Andrew Maraniss is a New York Times-bestselling author of sports- and history-related nonfiction for teens and adults. His other books are Singled Out (a biography of Glenn Burke, the first openly gay Major League baseball player), Games of Deception (the story of the first U.S. men’s Olympic basketball team at the 1936 Nazi Olympics), and Strong Inside (a biography of Perry Wallace, the first Black SEC basketball player). Follow Andrew on Twitter @trublu24 and online at andrewmaraniss.com. Inaugural Ballers comes out Sept. 13, 2022, and will be available wherever books are sold.
The 1976 United States women’s Olympic basketball team. Photo USA Basketball
CHAPTER 1: EVERLASTING
The locker room shook with music, women singing along with the Natalie Cole tape blasting from the small speakers in the corner.
THIS will be . . . an everlasting love
THIS will be . . . the one I’ve waited for
Someone turned off the tape player, and the room grew quieter.

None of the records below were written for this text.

Lemma dropped_inv c p d D :
  listen_inv D -> dm_clients D !! c = Some d -> is_Some (subs (d_sess d) !! p) -> listen_inv (dropped c p d D).
Proof.
  intros Hi Hc Hp. assert (Hin : (c, p) ∈ dm_listen D) by (by eapply li_live).
  pose proof (li_ok _ Hi _ _ Hc) as Hok. split; simpl.
  - intros c' x [[<- <-]|[_ Hd]]%lookup_insert_Some; [|by eapply li_ok]. split; simpl.
    + intros q Hq. rewrite lookup_delete_None. destruct (so_fresh _ Hok q Hq) as (? & ? & ? & ?). auto.
    + intros q [Hne Hq]%lookup_delete_is_Some. destruct (so_sub _ Hok q Hq) as (? & ? & ? & ?).
      rewrite elem_of_list_del. auto.
  - intros c' x [[<- <-]|[Hne Hd]]%lookup_insert_Some; simpl; rewrite listen_of_drop.
    + rewrite decide_True by done. f_equal. by eapply li_part.
    + rewrite decide_False by done. by eapply li_part.
  - intros c' x q [[<- <-]|[Hne Hd]]%lookup_insert_Some; simpl; rewrite list_elem_of_filter.
    + rewrite lookup_delete_is_Some, (li_live _ Hi _ _ q Hc). split; [|by intros [? ?]; split; [intros [=]|]].
      intros [Hx ?]. split; [|done]. intros ->. by apply Hx.
    + rewrite (li_live _ Hi _ _ q Hd). split; [tauto|]. intros ?. split; [|done]. intros [=]. by apply Hne.
  - intros c' q [_ Hq]%list_elem_of_filter. apply (li_known _ Hi) in Hq. rewrite lookup_insert_is_Some.
    destruct (decide (c = c')); auto.
  - apply NoDup_filter, Hi.
  - destruct (li_signals _ Hi) as [-> ->]. assert (Hn : is_nil (dm_listen D) = false) by (destruct (dm_listen D); [set_solver|done]).
    rewrite Hn. by destruct (filter _ (dm_listen D)).
Qed.

Lemma unsub_step c p D :
  listen_inv D -> (forall d, dm_clients D !! c = Some d -> is_Some (subs (d_sess d) !! p)) ->
  pwp (on_client c (list_unlink p) ;;; unsub_elem c p)
    (fun _ D' => listen_inv D' /\ exists d, dm_clients D !! c = Some d /\ D' = dropped c p d D) D.
Proof.
  intros Hi Hp a D' Hrun. destruct (dm_clients D !! c) as [d|] eqn:Hc.
  - rewrite (unsub_elem_run c p d) in Hrun; auto. destruct (decide (linked d p)); [|done]. injection Hrun as <- <-.
    split; [apply dropped_inv; auto|]. eauto.
  - exfalso. revert Hrun. unfold on_client, M_bind. by rewrite Hc.
Qed.

(** *** A subscription comes *)

Definition subscribed_session (i : sub_info) (s : session) : session :=
  let p := next_ptr s in
  set_call_q (rpc_call_q s ++ [p]) (set_listen (listen_list s ++ [p])
    (set_subs (<[p := i]> (subs s)) (set_next (S p) s))).

Definition subscribed (c : nat) (i : sub_info) (d : dbus_rpc) (D : daemon) : daemon :=
  let on := if is_nil (dm_listen D) then 1 else 0 in
  Daemon (<[c := set_sess (subscribed_session i (d_sess d)) d]> (dm_clients D))
    (dm_listen D ++ [(c, next_ptr (d_sess d))]) (dm_match D + on) (dm_filter D + on).

Lemma subscribed_inv c i d D :
  listen_inv D -> dm_clients D !! c = Some d -> listen_inv (subscribed c i d D).
Proof.
  intros Hi Hc. set (p := next_ptr (d_sess d)). pose proof (li_ok _ Hi _ _ Hc) as Hok.
  assert (Hnew : (c, p) ∉ dm_listen D).
  { intros Hin%(li_live _ Hi _ _ p Hc). destruct (so_fresh _ Hok p) as (E & _); [done|]. rewrite E in Hin. by destruct Hin. }
  split; simpl; fold p.
  - intros c' x [[<- <-]|[_ Hd]]%lookup_insert_Some; [|by eapply li_ok]. split; simpl; fold p.
    + intros q Hq. rewrite lookup_insert_ne by lia. apply (so_fresh _ Hok). lia.
    + intros q [<-|[Hne Hq]]%lookup_insert_is_Some.
      * destruct (so_fresh _ Hok p) as (_ & ? & ? & ?); [done|]. split_and!; [set_solver|done..].
      * destruct (so_sub _ Hok q Hq) as (? & ? & ? & ?). split_and!; [set_solver|done..].
  - intros c' x [[<- <-]|[Hne Hd]]%lookup_insert_Some; simpl; rewrite listen_of_app; simpl.
    + rewrite decide_True by done. f_equal. by eapply li_part.
    + rewrite decide_False by done. rewrite app_nil_r. by eapply li_part.
  - intros c' x q [[<- <-]|[Hne Hd]]%lookup_insert_Some; simpl; rewrite elem_of_app, list_elem_of_singleton; fold p.
    + rewrite lookup_insert_is_Some, (li_live _ Hi _ _ q Hc). destruct (decide (p = q)) as [->|]; naive_solver.
    + rewrite (li_live _ Hi _ _ q Hd). naive_solver.
  - intros c' q. rewrite elem_of_app, list_elem_of_singleton, lookup_insert_is_Some.
    intros [Hq%(li_known _ Hi)|Hq]; destruct (decide (c = c')); auto. congruence.
  - apply NoDup_app. split_and!; [apply Hi|set_solver|apply NoDup_singleton].
  - destruct (li_signals _ Hi) as [-> ->]. by destruct (dm_listen D).
Qed.

Lemma read_client {A} c (m : M session A) (Q : A -> daemon -> Prop) D :
  (forall s, pwp m (fun a s' => s' = s) s) -> (forall a, Q a D) -> pwp (on_csess c m) Q D.
Proof.
  intros Hm HQ. apply pwp_on_client. intros d Hd. apply pwp_on_sess. eapply pwp_mono; [apply Hm|].
  intros a s' ->. assert (set_client c (set_sess (d_sess d) d) D = D) as ->; [|done].
  unfold set_client, set_sess. destruct d, D. simpl in *. by rewrite insert_id.
Qed.

Lemma unsub_all_inv c pattern l D :
  listen_inv D -> NoDup l -> (forall p, p ∈ l -> (c, p) ∈ dm_listen D) ->
  pwp (unsub_all c pattern l) (fun _ => listen_inv) D.
Proof.
  revert D. induction l as [|p l IH]; intros D Hi Hnd Hl; simpl; [by apply pwp_ret|].
  apply NoDup_cons in Hnd as [Hp Hnd]. apply pwp_bind. apply read_client; [intros s; by apply pwp_deref|]. intros i.
  apply pwp_bind. eapply (pwp_mono _ (fun _ D' => listen_inv D' /\ forall q, q ∈ l -> (c, q) ∈ dm_listen D')).
  - destruct (strcmp pattern (si_pattern i) =? 0); [|apply pwp_ret; split; [done|set_solver]].
    intros b D' Hrun. unfold M_bind at 1 in Hrun. revert Hrun.
    destruct (on_client c (list_unlink p) D) as [[u D0]|] eqn:E0; [|done]. unfold M_bind.
    destruct (unsub_elem c p D0) as [[u' D1]|] eqn:E1; [|done]. intros [= _ <-].
    destruct (unsub_step c p D Hi) with (a := u') (s' := D1) as [Hi1 (d & Hd & ->)].
    { intros d Hd. apply (li_live _ Hi _ _ p Hd), Hl. set_solver. }
    { unfold M_bind. rewrite E0. exact E1. }
    split; [done|]. intros q Hq. simpl. apply list_elem_of_filter. split; [|apply Hl; set_solver].
    intros [= ->]. by apply Hp.
  - intros b D1 [Hi1 Hl1]. apply pwp_bind. eapply pwp_mono; [by apply IH|]. intros b' D2 Hi2. by apply pwp_ret.
Qed.

Lemma listen_of_nodup c l : NoDup l -> NoDup (listen_of c l).
Proof.
  induction 1 as [|[c' p] l Hn Hnd IH]; simpl; [constructor|]. case_decide; [|done]. subst.
  constructor; [|done]. by rewrite elem_of_listen.
Qed.

Section inv.
Context `{AvlTree, JsonC, LibUbox, !LibDbus}.
Variable envs : nat -> env.
Variable de : denv.
Variable blob_data_attrs : attr -> list attr.

(** Operations of the session that touch no context. *)
Lemma queue_quiet c str D : listen_inv D -> pwp (on_csess c (queue_str (envs c) str)) (fun _ => listen_inv) D.
Proof.
  intros Hi. apply pwp_quiet; [done|]. intros d Hok. apply pwp_on_sess, pwp_queue. intros q. by apply quiet_same.
Qed.

Lemma modify_quiet c f D :
  listen_inv D ->
  (forall s, subs (f s) = subs s /\ listen_list (f s) = listen_list s /\ next_ptr (f s) = next_ptr s /\
     calls (f s) = calls s /\ rpc_call_q (f s) = rpc_call_q s) ->
  pwp (on_csess c (modify f)) (fun _ => listen_inv) D.
Proof.
  intros Hi Hf. apply pwp_quiet; [done|]. intros d Hok. apply pwp_on_sess, pwp_modify.
  destruct (Hf (d_sess d)) as (? & ? & ? & ? & ?). by apply quiet_same.
Qed.

Lemma dec_quiet c D : listen_inv D -> pwp (on_csess c dec_q_len) (fun _ => listen_inv) D.
Proof. intros Hi. by apply modify_quiet. Qed.

(** The answer of a handler: a text is queued and the counter goes down. *)
Lemma answer_inv c str D :
  listen_inv D ->
  pwp (on_csess c (queue_str (envs c) str) ;;; on_csess c dec_q_len ;;; M_ret 0) (fun _ => listen_inv) D.
Proof.
  intros Hi. apply pwp_bind. eapply pwp_mono; [by apply queue_quiet|]. intros u D1 Hi1. cbn beta in *. clear u.
  apply pwp_bind. eapply pwp_mono; [by apply dec_quiet|]. intros u D2 Hi2. cbn beta in *. clear u. by apply pwp_ret.
Qed.

Lemma handle_sub_inv c r id D : listen_inv D -> pwp (handle_sub envs c r id) (fun _ => listen_inv) D.
Proof.
  intros Hi. unfold handle_sub. apply pwp_bind. eapply (pwp_mono _ (fun _ => listen_inv)).
  - destruct (e_register (envs c) =? 0); [|by apply pwp_ret].
    set (i := SubInfo _ _). intros a D' Hrun.
    destruct (dm_clients D !! c) as [d|] eqn:Hc.
    + assert (E : D' = subscribed c i d D); [|subst D'; by apply subscribed_inv].
      revert Hrun. unfold list_link, assert_, on_csess, on_client, on_sess, signals_on, subscribed, M_bind, modify, get, alloc.
      repeat first [rewrite lookup_insert_eq | rewrite Hc | progress simpl].
      destruct (is_nil (dm_listen D)); repeat first [rewrite lookup_insert_eq | progress simpl];
        (destruct (bool_decide _); [|done]); unfold set_client; simpl;
        rewrite !insert_insert_eq, ?Z.add_0_r; by intros [= _ <-].
    + exfalso. revert Hrun. unfold on_csess, on_client, M_bind. by rewrite Hc.
  - intros u D1 Hi1. cbn beta in *. by apply answer_inv.
Qed.

Lemma handle_sub_list_inv c id D : listen_inv D -> pwp (handle_sub_list envs c id) (fun _ => listen_inv) D.
Proof.
  intros Hi. unfold handle_sub_list. apply pwp_bind, pwp_get, pwp_bind. apply read_client.
  - intros s. by apply pwp_deref.
  - intros l. by apply answer_inv.
Qed.

Lemma handle_unsub_inv c r id D : listen_inv D -> pwp (handle_unsub envs c r id) (fun _ => listen_inv) D.
Proof.
  intros Hi. unfold handle_unsub. apply pwp_bind, pwp_get, pwp_bind.
  eapply pwp_mono; [apply unsub_all_inv; [done|apply listen_of_nodup, Hi|]|].
  - intros p. by rewrite elem_of_listen.
  - intros b D1 Hi1. by apply answer_inv.
Qed.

The only thing breaking the silence was the muffled murmur of thousands of spectators from around the world who had traveled to Canada for the eighteenth Olympic Games.
American basketball coach Billie Moore stood before her players in the bowels of the famed Montreal Forum, just minutes before her team was to play Czechoslovakia in a game to determine the winner of the silver medal. The women in front of her would go on to become some of the most legendary names in the history of the sport, but at this moment they were still largely unknown.1 For people who paid attention to women’s basketball, it was a surprise this team had even made it to Montreal, let alone that it was in position to earn medals in the first women’s Olympic basketball tournament ever played. The United States had placed a dismal eighth at the World Championships in Colombia a year earlier, only qualifying for the Olympics in a last-minute tournament for also-rans just two weeks before the opening ceremony. Heading into the Olympics, one sportswriter declared that the only positive thing anyone could say about US women’s basketball in the past was that it wasn’t the most inept program in the world. “Maybe the second or third worst,” he wrote, “but not the worst.”

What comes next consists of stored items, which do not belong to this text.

(** * multical: reprojection statistics, the Static motion model and the
      calibrated view model

    A shallow embedding of
      - [multical/interface/view_table.py]: [masked_quantile],
        [reprojection_statistics], [reprojection_tables],
        [ViewModelCalibrated.cell_color];
      - [multical/motion/static.py]: class [Static].

    Numbers are IEEE binary64 values (the kernel's primitive floats), so
    NaN, division and square root behave as numpy's float64 does.  numpy's
    [sum] is modelled by left-to-right accumulation over each slice; numpy
    groups long sums pairwise, which changes rounding only. *)

From Stdlib Require Import ZArith List Bool Lia Uint63 Floats.
From stdpp Require Import gmap strings list.
(** * Slashclaw identity subsystem: challenges, tokens, accounts and keys

    A shallow embedding of
    - [internal/store] (the record types of store.go and the SQLite
      implementation of sqlite.go: tables [accounts], [account_keys],
      [challenges], [tokens]),
    - [internal/auth] (Service.CreateChallenge, VerifyAndCreateToken,
      ValidateToken, verifySignature and its per-algorithm helpers),
    - [internal/api] (the request helpers of api.go and the account and
      auth handlers),
    followed by the properties of the identity subsystem; then, of the rest
    of the server,
    - [internal/ratelimit] (the in-memory limiter),
    - [internal/store] (stories, comments and votes: the statements on one
      row and [buildCommentTree]),
    - [internal/auth] ([HashIP]), [internal/config] (the record),
    - [internal/api] (the middleware, the helpers of the rate limit and the
      admin, and the handlers [Hide], [GetStory], [CreateVote] and
      [CreateComment]),
    followed by their properties.

    Conventions.
    - The database is a record of four tables, each a list of rows in
      insertion order.  A statement either applies as a whole or leaves the
      database as it was; the only failures of a statement are constraint
      violations (PRIMARY KEY, UNIQUE, FOREIGN KEY) and [sql.ErrNoRows].
    - What a call reads from outside the program (the two clocks, the random
      source, fresh UUIDs) is an explicit input, the record [Env].
    - The cryptographic and parsing primitives of the Go standard library
      (ed25519, rsa, x509, pem, sha256) are the fields of a record [Lib];
      base64 is written out.
    - A Go [int] is a 64-bit integer, written out where an operation can
      leave the range; SQLite adds scores and counters as exact integers.
    - The limiter is its map from keys to buckets, and each call of it
      takes the reading of the clock it makes.
    - The tables of stories, comments and votes are a second record,
      [Content]; a handler of the content side runs on a [World]: the two
      records and the limiter.
    - The pieces of the standard library the content side uses that are
      not written out, and the row [QueryRow] picks among several, are the
      fields of a record [Std]. *)

From Stdlib Require Import ZArith List String Ascii Bool Lia.
From Stdlib.Strings Require Import Byte.
Import ListNotations.
Open Scope string_scope.
Open Scope list_scope.
Open Scope Z_scope.
(** A string without the separator is one field. *)
Lemma split_on_none c s :
  PyStr.contains (String c "") s = false → PyStr.split_on c s = [s].
Proof.
  induction s as [|a s IH]; [done|].
  rewrite contains_char_cons. intros [Ha Hs]%orb_false_iff.
  apply bool_decide_eq_false in Ha. simpl.
  destruct (decide (a = c)) as [->|_]; [done|]. by rewrite IH.
Qed.

(** The first field ends at the first separator. *)
Lemma split_on_first c s t :
  PyStr.contains (String c "") s = false →
  PyStr.split_on c (s +:+ String c t) = s :: PyStr.split_on c t.
Proof.
  induction s as [|a s IH].
  - intros _. rewrite string_app_nil_l. simpl. by destruct (decide (c = c)).
  - rewrite contains_char_cons. intros [Ha Hs]%orb_false_iff.
    apply bool_decide_eq_false in Ha. rewrite string_app_cons. simpl.
    destruct (decide (a = c)) as [->|_]; [done|]. by rewrite IH.
Qed.

(** Decimal numerals: digits only, and at least one. *)
Lemma uint_no_slash d : PyStr.contains "/" (NilEmpty.string_of_uint d) = false.
Proof. induction d; simpl; [done|by rewrite IHd..]. Qed.

Lemma uint_keep d : d ≠ Decimal.Nil → PyPath.keep_part (NilEmpty.string_of_uint d) = true.
Proof. destruct d; done. Qed.

Lemma of_N_no_slash n : PyStr.contains "/" (PyStr.of_N n) = false.
Proof. apply uint_no_slash. Qed.

Lemma of_N_keep n : PyPath.keep_part (PyStr.of_N n) = true.
Proof.
  apply uint_keep. destruct n as [|p]; [done|].
  apply DecimalPos.Unsigned.to_uint_nonnil.
Qed.

End endpoint_facts.

Section endpoint.
Context (E : Env).

(** C9, as the code has it: line 220 is a total expression; for every
    server and share name without a slash, the empty names included, the
    path it builds is, character for character,
    [/run/user/<uid>/gvfs/smb-share:server=<server>,share=<share>]. *)
Theorem endpoint_path (srv share : string) :
  PyStr.contains "/" srv = false →
  PyStr.contains "/" share = false →
  PyPath.str (endpoint E srv share)
  = "/run/user/" +:+ PyStr.of_N (getuid E) +:+ "/gvfs/smb-share:server="
    +:+ srv +:+ ",share=" +:+ share.
Proof.
  intros Hsrv Hshare. unfold endpoint.
  set (u := PyStr.of_N (getuid E)).
  set (last := "smb-share:server=" +:+ srv +:+ ",share=" +:+ share).
  assert (Hlast : PyStr.contains "/" last = false).
  { unfold last. rewrite !contains_char_app, Hsrv, Hshare. done. }
  assert (Hs : "/run/user/" +:+ u +:+ "/gvfs/smb-share:server=" +:+ srv
               +:+ ",share=" +:+ share
               = "" +:+ String "/" ("run" +:+ String "/" ("user" +:+ String "/"
                   (u +:+ String "/" ("gvfs" +:+ String "/" last))))).
  { unfold last. clear. generalize (srv +:+ ",share=" +:+ share). intros w.
    by rewrite !string_app_cons, !string_app_nil_l. }
  rewrite Hs. unfold PyPath.Path, PyPath.str, PyPath.parts_of. simpl PyPath.root.
  rewrite (split_on_first "/" "") by done.
  rewrite (split_on_first "/" "run") by done.
  rewrite (split_on_first "/" "user") by done.
  rewrite (split_on_first "/" u) by apply of_N_no_slash.
  rewrite (split_on_first "/" "gvfs") by done.
  rewrite (split_on_none "/" last) by done.
  pose proof (of_N_keep (getuid E)) as Hku. fold u in Hku.
  simpl. rewrite Hku. simpl.
  by rewrite !string_app_cons, !string_app_nil_l.
Qed.
End endpoint.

A basketball coach must choose her words carefully in a pregame speech—just enough motivation, not too much pressure. As she scanned the room, locking eyes with the veteran co-captain from rural Tennessee, the brash young redhead from Long Island, and the quietly determined Black center from the Mississippi Delta, Moore sensed her players could handle a message that had been on her mind ever since the team’s training camp in Warrensburg, Missouri, six weeks earlier.
The coach had confidence in this group, and though she didn’t think much about politics, she understood the moment in time in which this team existed. In the summer of 1976, women were demanding rights and opportunities all over the world. The United States had just celebrated its bicentennial on July 4, a time for Americans to ponder whether all citizens were truly free.
Moore knew this game was an important stepping-stone on the journey to equality. Pat, Lusia, Annie, Nancy L., Nancy D., Mary Anne, Sue, Juliene, Charlotte, Cindy, Trish, and Gail wouldn’t just be playing for themselves but also for the women before them who had been denied opportunities. They would be playing for the little girls who yearned to hoop, and generations of athletes yet to be born.
Rather than calm her players’ nerves by telling them to remember this was just another game, no different than any they’d played before, Billie Moore laid it all on the line.
“Win this game,” she told her team, “and it will change women’s sports in this country for the next twenty-five years.”